Stephen Smith teaches courses in development economics. He has been a consultant for the World Bank, the International Labour Office (ILO, Geneva), the World Institute for Development Economics Research (UN-WIDER, Helsinki), and the United Nations Development Programme. Smith has done on-site research and program work in several regions of the developing world including Bangladesh, China, Ecuador, India, Uganda, and the Former Yugoslavia.

==Contributions==

===Poverty===
Smith focuses on extreme poverty, or ultra-poverty. Smith's Ending Global Poverty has a local program and microeconomic focus, in contrast to more macro approaches of Jeffrey Sachs' The End of Poverty, Bill Easterly's White Man's Burden and Paul Collier's Bottom Billion. Smith describes 16 poverty traps, most operating at local levels, and considers solutions.

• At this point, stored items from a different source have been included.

(* ===== verification/PPCPageUpdate.v ===== *)
(** * The invariant of the page table update

    What holds between the turns of the two passes of [PageTableUpdated]: every
    mapping comes from an entry of the copy, and every entry of the new table
    is either covered by a mapping of at least its priority or by an entry that
    the passes still have to look at. *)
From Stdlib Require Import Sorted.
From S2P Require Export PPCPageSlots.

(** ** Mappings *)

Lemma PageMapping_bits r h p i : 0 <= i ->
  Z.testbit (PageMapping r h p) i =
  if i <? 11 then Z.testbit p i else if i =? 11 then h else (i <? 32) && Z.testbit r (i - 12).
Proof.
  intros Hi. unfold PageMapping. bit_rules. decide_positions; try done; subst; try done.
  - f_equal. lia.
  - by destruct h.
Qed.
Lemma PM_priority_mapping r h p : 0 <= p < 2 ^ 11 -> PM_priority (PageMapping r h p) = p.
Proof. intros Hp. apply field_of_bits; [lia..|]. intros i Hi. rewrite PageMapping_bits by lia. decide_positions. f_equal. lia. Qed.
Lemma PM_host_mapping_mapping r h p : PM_host_mapping (PageMapping r h p) = h.
Proof. unfold PM_host_mapping, bit_at. by rewrite PageMapping_bits. Qed.

(** Entries that differ at most in the bit that is not used. *)
Definition same_pte (p q : Pte) : Prop :=
  fst p = fst q /\ forall i, 0 <= i -> i <> 2 -> Z.testbit (snd p) i = Z.testbit (snd q) i.
#[export] Instance same_pte_equiv : Equivalence same_pte.
Proof.
  split.
  - by intros p.
  - intros p q [H1 H2]. split; [done|]. intros i Hi Hn. by rewrite H2.
  - intros p q r [H1 H2] [H3 H4]. split; [by rewrite H1|]. intros i Hi Hn. by rewrite H2, H4.
Qed.
Lemma same_pte_flip p : same_pte (fst p, flip_reserved_1 (snd p)) p.
Proof.
  split; [done|]. intros i Hi Hn. cbn [snd]. unfold flip_reserved_1. rewrite testbit_put_field by lia. by decide_positions.
Qed.
Lemma flip_reserved_1_ne x : flip_reserved_1 x <> x.
Proof.
  intros E. apply (f_equal (fun y => Z.testbit y 2)) in E. revert E. unfold flip_reserved_1.
  rewrite testbit_put_field by lia. cbn [Z.leb Z.ltb Z.compare Pos.compare Pos.compare_cont andb Z.sub Z.add Z.opp Pos.add].
  rewrite Z.lxor_spec. change (2 - 2) with 0. rewrite testbit_field by lia. change (0 + 2) with 2. change (0 <? 1) with true.
  change (Z.testbit 1 0) with true. by destruct (Z.testbit x 2).
Qed.
Lemma same_pte_field p q lo n : same_pte p q -> 2 < lo -> 0 <= n -> field (snd p) lo n = field (snd q) lo n.
Proof.
  intros [_ H] Hl Hn. apply Z.bits_inj'. intros i Hi. rewrite !testbit_field by lia. by rewrite H by lia.
Qed.

Section Inv.
Context (S : Surroundings) (Sok : surroundings_ok S) (new : Z -> Pte) (h0 : Z -> option (Z * bool)).

(** [e] is an entry for the page [L] in the table [t]. *)
Definition cand (t : Z -> Pte) (L e : Z) : Prop :=
  is_page S L /\ exists H k, 0 <= k < 8 /\ e = slot S L H k /\ fst (t e) = page_pte1 S L H.
Definition prio (t : Z -> Pte) (e : Z) : Z := priority_of e (PTE_H (fst (t e))).

Definition mapping (L e : Z) (p : Pte) : Z :=
  PageMapping (PTE_RPN (snd p)) (host_mapping_allowed S L (snd p)) (priority_of e (PTE_H (fst p))).
(** The page lies in a memory the host can map. *)
Definition backed (a : Z) : bool :=
  existsb (fun '(start, size) => Z.max start a <? Z.min (start + size) (a + HW_PAGE_SIZE)) (regions S).
Definition host_of (a : Z) (writeable : bool) : option (Z * bool) := if backed a then Some (a, writeable) else None.
Definition hosted (L : Z) (p : Pte) : option (Z * bool) :=
  if host_mapping_allowed S L (snd p) && PTE_R (snd p) then host_of (PTE_RPN (snd p) .<< 12) (PTE_C (snd p)) else None.

Definition well_placed (t : Z -> Pte) : Prop :=
  forall e, live S e -> PTE_V (fst (t e)) = true -> get_page_index S (fst (t e)) (e / 64) <> None.

Lemma cand_live t L e : cand t L e -> live S e.
Proof. intros (_ & H & k & Hk & -> & _). by apply slot_live. Qed.
Lemma cand_H t L H k : 0 <= k < 8 -> fst (t (slot S L H k)) = page_pte1 S L H -> prio t (slot S L H k) = k + 8 * Z.b2z H.
Proof. intros Hk E. unfold prio. rewrite E. unfold page_pte1. rewrite make_pte1_H. by apply priority_slot. Qed.
Lemma cand_prio t L e : cand t L e -> 0 <= prio t e < 16.
Proof. intros (_ & H & k & Hk & -> & E). rewrite cand_H by done. destruct H; simpl; lia. Qed.
Lemma cand_V t L e : cand t L e -> PTE_V (fst (t e)) = true.
Proof. intros (_ & H & k & Hk & -> & E). rewrite E. apply make_pte1_V. Qed.
Lemma cand_inj t t' L e e' : cand t L e -> cand t' L e' -> prio t e = prio t' e' -> e = e' /\ fst (t e) = fst (t' e').
Proof.
  intros (_ & H & k & Hk & -> & E) (_ & H' & k' & Hk' & -> & E'). rewrite !cand_H by done.
  intros Hp. destruct (priority_inj H k H' k') as [-> ->]; [done..|]. split; [done|congruence].
Qed.
Lemma cand_fst t t' L e : fst (t e) = fst (t' e) -> cand t L e -> cand t' L e.
Proof. intros E (HL & H & k & Hk & -> & Ef). split; [done|]. exists H, k. split; [done|]. split; [done|congruence]. Qed.
Lemma prio_fst t t' e : fst (t e) = fst (t' e) -> prio t e = prio t' e.
Proof. unfold prio. by intros ->. Qed.

Lemma same_pte_facts p q : same_pte p q ->
  PTE_RPN (snd p) = PTE_RPN (snd q) /\ PTE_wi (snd p) = PTE_wi (snd q) /\
  PTE_R (snd p) = PTE_R (snd q) /\ PTE_C (snd p) = PTE_C (snd q).
Proof.
  intros Hs. unfold PTE_RPN, PTE_wi, PTE_WIMG, PTE_R, PTE_C, bit_at.
  rewrite !(same_pte_field p q) by (done || lia). destruct Hs as [_ Hb]. by rewrite !Hb by lia.
Qed.
Lemma mapping_same L e p q : same_pte p q -> mapping L e p = mapping L e q.
Proof.
  intros Hs. destruct (same_pte_facts p q Hs) as (Er & Ew & _). destruct Hs as [Ef _].
  unfold mapping, host_mapping_allowed. by rewrite Er, Ew, Ef.
Qed.
Lemma hosted_same L p q : same_pte p q -> hosted L p = hosted L q.
Proof.
  intros Hs. destruct (same_pte_facts p q Hs) as (Er & Ew & ER & EC).
  unfold hosted, host_mapping_allowed. by rewrite Er, Ew, ER, EC.
Qed.
Lemma mapping_priority L e p : 0 <= priority_of e (PTE_H (fst p)) < 16 -> PM_priority (mapping L e p) = priority_of e (PTE_H (fst p)).
Proof. intros. apply PM_priority_mapping. lia. Qed.
Lemma cand_mapping_priority t L e : cand t L e -> PM_priority (mapping L e (t e)) = prio t e.
Proof. intros Hc. apply mapping_priority. by apply (cand_prio t L). Qed.

(** ** The state between the turns *)

Definition old (u : Update) : Z -> Pte := entry (old_page_table u).
Definition added (u : Update) (L : Z) : Prop :=
  m_added_readwrite_mappings u !! L <> None \/ m_added_readonly_mappings u !! L <> None.
(** What the host will show once the changes are carried out. *)
Definition effective (u : Update) (L : Z) : option (Z * bool) :=
  match m_added_readwrite_mappings u !! L, m_added_readonly_mappings u !! L with
  | Some a, _ => host_of a true
  | None, Some a => host_of a false
  | None, None => if decide (L ∈ m_removed_mappings u) then None else h0 L
  end.

(** [stale e L]: the entry [e] has not been compared yet for [L]; [later L p]:
    an entry of [L] with priority [p] may still be added. *)
Record Inv (stale later : Z -> Z -> Prop) (u : Update) : Prop := {
  i_entry : forall L m, page_mappings u !! L = Some m -> exists e, cand (old u) L e /\ m = mapping L e (old u e) /\
    effective u L = hosted L (old u e) /\
    ((stale e L /\ ~ added u L) \/ (~ stale e L /\ same_pte (old u e) (new e)));
  i_none : forall L, page_mappings u !! L = None -> effective u L = None;
  i_added : forall L, added u L -> exists m, page_mappings u !! L = Some m /\ forall p, later L p -> PM_priority m < p;
  i_fresh : forall L, added u L -> L ∈ m_removed_mappings u \/ h0 L = None;
  i_once : forall L, m_added_readwrite_mappings u !! L = None \/ m_added_readonly_mappings u !! L = None;
  i_pages : forall L a, m_added_readwrite_mappings u !! L = Some a \/ m_added_readonly_mappings u !! L = Some a ->
    a mod HW_PAGE_SIZE = 0;
  i_words : forall e, is_u32 (fst (old u e));
  i_placed : well_placed (old u)
}.

(** The entries of the new table are covered, those of the pages [exempt] excepted;
    [extra]: entries to be added although they compare equal. *)
Definition Cover (extra : Z -> Z -> Prop) (exempt : Z -> Prop) (u : Update) : Prop :=
  forall L c, cand new L c -> old u c = new c -> ~ extra c L -> ~ exempt L ->
    (exists m, page_mappings u !! L = Some m /\ PM_priority m <= prio new c) \/
    (exists d, cand new L d /\ prio new d <= prio new c /\ (old u d <> new d \/ extra d L)).

Lemma unchanged_iff u e : unchanged new u e = true <-> old u e = new e.
Proof. unfold unchanged. by rewrite bool_decide_eq_true. Qed.
Lemma unchanged_false u e : unchanged new u e = false <-> old u e <> new e.
Proof. unfold unchanged. by rewrite bool_decide_eq_false. Qed.

(** *** An entry that is made to compare unequal *)

Lemma old_insert u t e p x : old_page_table u = <[e := p]> t -> old u x = if x =? e then p else entry t x.
Proof.
  intros E. unfold old, entry. rewrite E. destruct (Z.eqb_spec x e) as [->|].
  - by rewrite lookup_insert_eq.
  - by rewrite lookup_insert_ne.
Qed.

Record rechecked (i : Z) (sw : bool) (u u' : Update) : Prop := {
  r_mappings : page_mappings u' = page_mappings u;
  r_removed : m_removed_mappings u' = m_removed_mappings u;
  r_readonly : m_added_readonly_mappings u' = m_added_readonly_mappings u;
  r_readwrite : m_added_readwrite_mappings u' = m_added_readwrite_mappings u;
  r_same : forall e, same_pte (old u' e) (old u e);
  r_other : forall e, e <> i -> old u' e = old u e;
  r_dirty : old u' i <> new i;
  r_pass : run_pass_2 u' = run_pass_2 u || (unchanged new u i && sw)
}.
Lemma recheck_spec i sw u : rechecked i sw u (recheck new i sw u).
Proof.
  unfold recheck. destruct (unchanged new u i) eqn:E.
  - apply unchanged_iff in E. destruct (entry (old_page_table u) i) as [p1 p2] eqn:Ee.
    assert (Hold : forall x, old (set_old (<[i:=(p1, flip_reserved_1 p2)]> (old_page_table u)) u) x =
      if x =? i then (p1, flip_reserved_1 p2) else old u x) by (intros x; by rewrite (old_insert _ (old_page_table u) i (p1, flip_reserved_1 p2))).
    assert (Hi : old u i = (p1, p2)) by done.
    destruct sw; (split; [done..| | | |by rewrite (proj2 (unchanged_iff u i) E), ?orb_true_r, ?orb_false_r]).
    all: change (old (set_run_pass_2 true ?v)) with (old v).
    all: try (intros e; rewrite Hold; destruct (Z.eqb_spec e i) as [->|]; [|done]; rewrite Hi; exact (same_pte_flip (p1, p2))).
    all: try (intros e Hne; rewrite Hold; by destruct (Z.eqb_spec e i)).
    all: rewrite Hold, Z.eqb_refl, <- E, Hi; intros [= Ef]; by apply flip_reserved_1_ne in Ef.
  - split; try done; [by apply unchanged_false|by rewrite E, orb_false_r].
Qed.

Lemma rechecked_dirty i sw u u' e : rechecked i sw u u' -> old u e <> new e -> old u' e <> new e.
Proof. intros Hr He. destruct (Z.eq_dec e i) as [->|]; [apply Hr|by rewrite (r_other _ _ _ _ Hr)]. Qed.
Lemma rechecked_effective i sw u u' L : rechecked i sw u u' -> effective u' L = effective u L.
Proof. intros Hr. unfold effective. by rewrite (r_readwrite _ _ _ _ Hr), (r_readonly _ _ _ _ Hr), (r_removed _ _ _ _ Hr). Qed.
Lemma rechecked_added i sw u u' L : rechecked i sw u u' -> added u' L <-> added u L.
Proof. intros Hr. unfold added. by rewrite (r_readonly _ _ _ _ Hr), (r_readwrite _ _ _ _ Hr). Qed.

Lemma rechecked_inv stale later i sw u u' : rechecked i sw u u' -> Inv stale later u -> Inv stale later u'.
Proof.
  intros Hr Hi. pose proof (r_same _ _ _ _ Hr) as Hs. split.
  - intros L m Hm. rewrite (r_mappings _ _ _ _ Hr) in Hm. destruct (i_entry _ _ _ Hi L m Hm) as (e & Hc & -> & He & Hd).
    exists e. split; [eapply cand_fst; [symmetry; apply Hs|done]|]. split; [symmetry; by apply mapping_same|].
    rewrite (rechecked_effective _ _ _ _ _ Hr), (rechecked_added _ _ _ _ _ Hr). split; [by rewrite He; symmetry; apply hosted_same|].
    destruct Hd as [?|[? Hsame]]; [by left|right]. split; [done|]. by rewrite (Hs e).
  - intros L. rewrite (r_mappings _ _ _ _ Hr), (rechecked_effective _ _ _ _ _ Hr). apply Hi.
  - intros L. rewrite (rechecked_added _ _ _ _ _ Hr), (r_mappings _ _ _ _ Hr). apply Hi.
  - intros L. rewrite (rechecked_added _ _ _ _ _ Hr), (r_removed _ _ _ _ Hr). apply Hi.
  - intros L. rewrite (r_readonly _ _ _ _ Hr), (r_readwrite _ _ _ _ Hr). apply Hi.
  - intros L a. rewrite (r_readonly _ _ _ _ Hr), (r_readwrite _ _ _ _ Hr). apply Hi.
  - intros e. rewrite (proj1 (Hs e)). apply Hi.
  - intros e. rewrite (proj1 (Hs e)). apply Hi.
Qed.
Lemma rechecked_cover extra exempt i sw u u' : rechecked i sw u u' -> Cover extra exempt u -> Cover extra exempt u'.
Proof.
  intros Hr Hc L c Hcand Heq Hx Hex. rewrite (r_mappings _ _ _ _ Hr).
  assert (c <> i) by (intros ->; by destruct (r_dirty _ _ _ _ Hr)).
  rewrite (r_other _ _ _ _ Hr) in Heq by done. destruct (Hc L c Hcand Heq Hx Hex) as [?|(d & ? & ? & Hd)]; [by left|right].
  exists d. split; [done|]. split; [done|]. destruct Hd as [Hd|]; [left; by eapply rechecked_dirty|by right].
Qed.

Some of his recent work addresses programs to assist women smallholder farmers and problems of adaptation to climate change in low income countries,.

===Economic development===
Smith is co-author of Economic Development, the leading text in that field, now in its 13th edition. It begins with comprehensive treatments of institutions, comparative development, and traditional and new theories of development. It examines in-depth development policymaking and roles of market, state, and civil society. The text examines key topics of poverty and inequality, population growth causes and consequences, urbanization and rural-urban migration; education and health in development; agricultural transformation and rural development; environment and development; international trade and development strategy; balance of payments, debt, financial crises, and stabilization policies; foreign finance, investment, and aid; and finance and fiscal policy for development.

===Participation===
In addition to his work on poverty and development economics, Smith has conducted research on the economics of participation, including works councils, employee stock ownership plan, and worker cooperatives, including research in Italy, Spain, Germany, China, and India. On worker cooperatives, Smith investigated worker coop coexistence with conventional firms; he found evidence from Italy consistent with the hypothesis that coops compete using small innovations contributed by workers and or specializing within sectors in artisan-quality products. He conducted an empirical test of the "Ward effect" theory in which worker coops would reduce output when its market price rose; Smith's findings cast doubt on this claim, and his results implied that worker coops place positive weight on members' employment when making production decisions. Smith interpreted clustering patterns of worker coops as helping explain their rarity: Formal and informal coop leagues provide scale economies that help make coops viable; but as leagues need coops to start them the result is a "chicken and egg problem." Smith also introduced market failure rationales for works council and co-determination legislation.